» Brief
Below are some entries; set them all down exactly.

» Record extracts

(** * SLM-DB: PersistentSkiplist and Index

    A shallow embedding of [db/persistent_skiplist.h] and of the Index
    implementation (constructor, [Get], [Insert], [Update], [AsyncInsert],
    [Runner], [AddQueue]), with the properties of the specification settled
    against it.

    Conventions.
    - [size_t] and [uint32_t] values are [Z] with the wrap-around written out.
    - A [Node*] is [option nat]: [None] is [NULL], [Some a] is the address of
      the [a]-th node ever allocated.  The heap is the list of all nodes
      allocated so far; [new Node] appends.
    - A [std::vector<Node*>] is a [list ptr], read with stdpp's [!!] and
      written with [<[ _ := _ ]>]; an index out of range is undefined
      behaviour in C++ and a [Fault] here.
    - Code runs in a state-and-fault monad; pointer-chasing [while] loops take
      fuel, counted [for] loops recurse on their trip count. *)

From Stdlib Require Import ZArith Lia List Bool String Ascii.
From Stdlib Require Import Sorted Permutation.
From stdpp Require Import base list.
Import ListNotations.
Local Open Scope Z_scope.

(** ** Machine integers *)

Definition SIZE_MOD : Z := 2 ^ 64.
Definition U32_MOD : Z := 2 ^ 32.
Definition wrap_size (z : Z) : Z := z mod SIZE_MOD.
(** [checkVariableDeclaration], for a declaration of the source file
    [fileName] (called only when the initializer is present). *)
Definition checkVariableDeclaration (lin : PathLinter) (fs : FileSystem)
  (fileName : string) (node : VariableDeclaration) : option Diagnostic :=
  match vd_initializer node with
  | Some (StringLiteral pathValue st w) =>
      match vd_type node with
      | None => None
      | Some ty =>
          if negb (isPathType ty) then None
          else if negb (isValidPath lin fs pathValue) then
            Some {| category := getSeverityCategory lin;
                    code_ := 1001;
                    messageText := invalid_path_message pathValue;
                    file := fileName;
                    start := st;
                    length := w |}
          else None
      end
  | _ => None
  end.

(** The body of [visit] for a variable declaration: checked only when
    it has an initializer. *)
Definition visit_here (lin : PathLinter) (fs : FileSystem) (fileName : string)
  (d : VariableDeclaration) : list Diagnostic :=
  match vd_initializer d with
  | Some _ =>
      match checkVariableDeclaration lin fs fileName d with
      | Some diagnostic => [diagnostic]
      | None => []
      end
  | None => []
  end.

(** The [visit] closure of [checkFile]: a pre-order walk, the children
    visited in order by [ts.forEachChild]. *)
Fixpoint visit (lin : PathLinter) (fs : FileSystem) (fileName : string)
  (node : Node) : list Diagnostic :=
  match node with
  | VarDeclNode d children =>
      (visit_here lin fs fileName d ++ flat_map (visit lin fs fileName) children)%list
  | OtherNode children => flat_map (visit lin fs fileName) children
  end.

(** [checkFile(sourceFile)] *)
Definition checkFile (lin : PathLinter) (fs : FileSystem)
  (sourceFile : SourceFile) : list Diagnostic :=
  visit lin fs (sf_fileName sourceFile) (sf_root sourceFile).

(** [run()] *)
Definition run (lin : PathLinter) (fs : FileSystem)
  (sourceFiles : list SourceFile) : list Diagnostic :=
  flat_map (fun sf => if sf_isDeclarationFile sf then [] else checkFile lin fs sf)
    sourceFiles.

(** ** Language-service plugin ([createPathLinterPlugin]) *)

Section Plugin.

(** The values stored in the language service's properties, other than
    the diagnostics function the shim produces. *)
Variable Opaque : Type.

Inductive PropValue :=
| DiagnosticsFn (f : string -> list Diagnostic)
| OtherValue (o : Opaque).

(** The wrapped language service: its properties, its own
    [getSemanticDiagnostics], and [getProgram()!.getSourceFile]. *)
Record LanguageService := {
  ls_get : string -> PropValue;
  ls_getSemanticDiagnostics : string -> list Diagnostic;
  ls_getSourceFile : string -> option SourceFile;
}.

(** The [get] trap of the [Proxy] returned by [create(info)], with the
    linter built there. *)
Definition proxy_get (lin : PathLinter) (fs : FileSystem)
  (target : LanguageService) (prop : string) : PropValue :=
  if String.eqb prop "getSemanticDiagnostics" then
    DiagnosticsFn (fun fileName =>
      let originalDiagnostics := ls_getSemanticDiagnostics target fileName in
      match ls_getSourceFile target fileName with
      | None => originalDiagnostics
      | Some sourceFile =>
          let customDiagnostics := checkFile lin fs sourceFile in
          (originalDiagnostics ++ customDiagnostics)%list
      end)
  else ls_get target prop.

(** [createPathLinterPlugin(options).create(info)]: the linter is
    constructed first (its constructor may throw), then the proxy. *)
Definition create (fs : FileSystem) (cwd : string) (opts : LinterOptions)
  (target : LanguageService) : res (string -> PropValue) :=
  match new_PathLinter fs cwd opts with
  | Throw e => Throw e
  | Ok lin => Ok (proxy_get lin fs target)
  end.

» Written response
(** * SLM-DB: PersistentSkiplist and Index

    A shallow embedding of [db/persistent_skiplist.h] and of the Index
    implementation (constructor, [Get], [Insert], [Update], [AsyncInsert],
    [Runner], [AddQueue]), with the properties of the specification settled
    against it.

    Conventions.
    - [size_t] and [uint32_t] values are [Z] with the wrap-around written out.
    - A [Node*] is [option nat]: [None] is [NULL], [Some a] is the address of
      the [a]-th node ever allocated.  The heap is the list of all nodes
      allocated so far; [new Node] appends.
    - A [std::vector<Node*>] is a [list ptr], read with stdpp's [!!] and
      written with [<[ _ := _ ]>]; an index out of range is undefined
      behaviour in C++ and a [Fault] here.
    - Code runs in a state-and-fault monad; pointer-chasing [while] loops take
      fuel, counted [for] loops recurse on their trip count. *)

From Stdlib Require Import ZArith Lia List Bool String Ascii.
From Stdlib Require Import Sorted Permutation.
From stdpp Require Import base list.
Import ListNotations.
Local Open Scope Z_scope.

(** ** Machine integers *)

Definition SIZE_MOD : Z := 2 ^ 64.
Definition U32_MOD : Z := 2 ^ 32.
Definition wrap_size (z : Z) : Z := z mod SIZE_MOD.
(** [checkVariableDeclaration], for a declaration of the source file
    [fileName] (called only when the initializer is present). *)
Definition checkVariableDeclaration (lin : PathLinter) (fs : FileSystem)
  (fileName : string) (node : VariableDeclaration) : option Diagnostic :=
  match vd_initializer node with
  | Some (StringLiteral pathValue st w) =>
      match vd_type node with
      | None => None
      | Some ty =>
          if negb (isPathType ty) then None
          else if negb (isValidPath lin fs pathValue) then
            Some {| category := getSeverityCategory lin;
                    code_ := 1001;
                    messageText := invalid_path_message pathValue;
                    file := fileName;
                    start := st;
                    length := w |}
          else None
      end
  | _ => None
  end.

(** The body of [visit] for a variable declaration: checked only when
    it has an initializer. *)
Definition visit_here (lin : PathLinter) (fs : FileSystem) (fileName : string)
  (d : VariableDeclaration) : list Diagnostic :=
  match vd_initializer d with
  | Some _ =>
      match checkVariableDeclaration lin fs fileName d with
      | Some diagnostic => [diagnostic]
      | None => []
      end
  | None => []
  end.

(** The [visit] closure of [checkFile]: a pre-order walk, the children
    visited in order by [ts.forEachChild]. *)
Fixpoint visit (lin : PathLinter) (fs : FileSystem) (fileName : string)
  (node : Node) : list Diagnostic :=
  match node with
  | VarDeclNode d children =>
      (visit_here lin fs fileName d ++ flat_map (visit lin fs fileName) children)%list
  | OtherNode children => flat_map (visit lin fs fileName) children
  end.

(** [checkFile(sourceFile)] *)
Definition checkFile (lin : PathLinter) (fs : FileSystem)
  (sourceFile : SourceFile) : list Diagnostic :=
  visit lin fs (sf_fileName sourceFile) (sf_root sourceFile).

(** [run()] *)
Definition run (lin : PathLinter) (fs : FileSystem)
  (sourceFiles : list SourceFile) : list Diagnostic :=
  flat_map (fun sf => if sf_isDeclarationFile sf then [] else checkFile lin fs sf)
    sourceFiles.

(** ** Language-service plugin ([createPathLinterPlugin]) *)

Section Plugin.

(** The values stored in the language service's properties, other than
    the diagnostics function the shim produces. *)
Variable Opaque : Type.

Inductive PropValue :=
| DiagnosticsFn (f : string -> list Diagnostic)
| OtherValue (o : Opaque).

(** The wrapped language service: its properties, its own
    [getSemanticDiagnostics], and [getProgram()!.getSourceFile]. *)
Record LanguageService := {
  ls_get : string -> PropValue;
  ls_getSemanticDiagnostics : string -> list Diagnostic;
  ls_getSourceFile : string -> option SourceFile;
}.

(** The [get] trap of the [Proxy] returned by [create(info)], with the
    linter built there. *)
Definition proxy_get (lin : PathLinter) (fs : FileSystem)
  (target : LanguageService) (prop : string) : PropValue :=
  if String.eqb prop "getSemanticDiagnostics" then
    DiagnosticsFn (fun fileName =>
      let originalDiagnostics := ls_getSemanticDiagnostics target fileName in
      match ls_getSourceFile target fileName with
      | None => originalDiagnostics
      | Some sourceFile =>
          let customDiagnostics := checkFile lin fs sourceFile in
          (originalDiagnostics ++ customDiagnostics)%list
      end)
  else ls_get target prop.

(** [createPathLinterPlugin(options).create(info)]: the linter is
    constructed first (its constructor may throw), then the proxy. *)
Definition create (fs : FileSystem) (cwd : string) (opts : LinterOptions)
  (target : LanguageService) : res (string -> PropValue) :=
  match new_PathLinter fs cwd opts with
  | Throw e => Throw e
  | Ok lin => Ok (proxy_get lin fs target)
  end.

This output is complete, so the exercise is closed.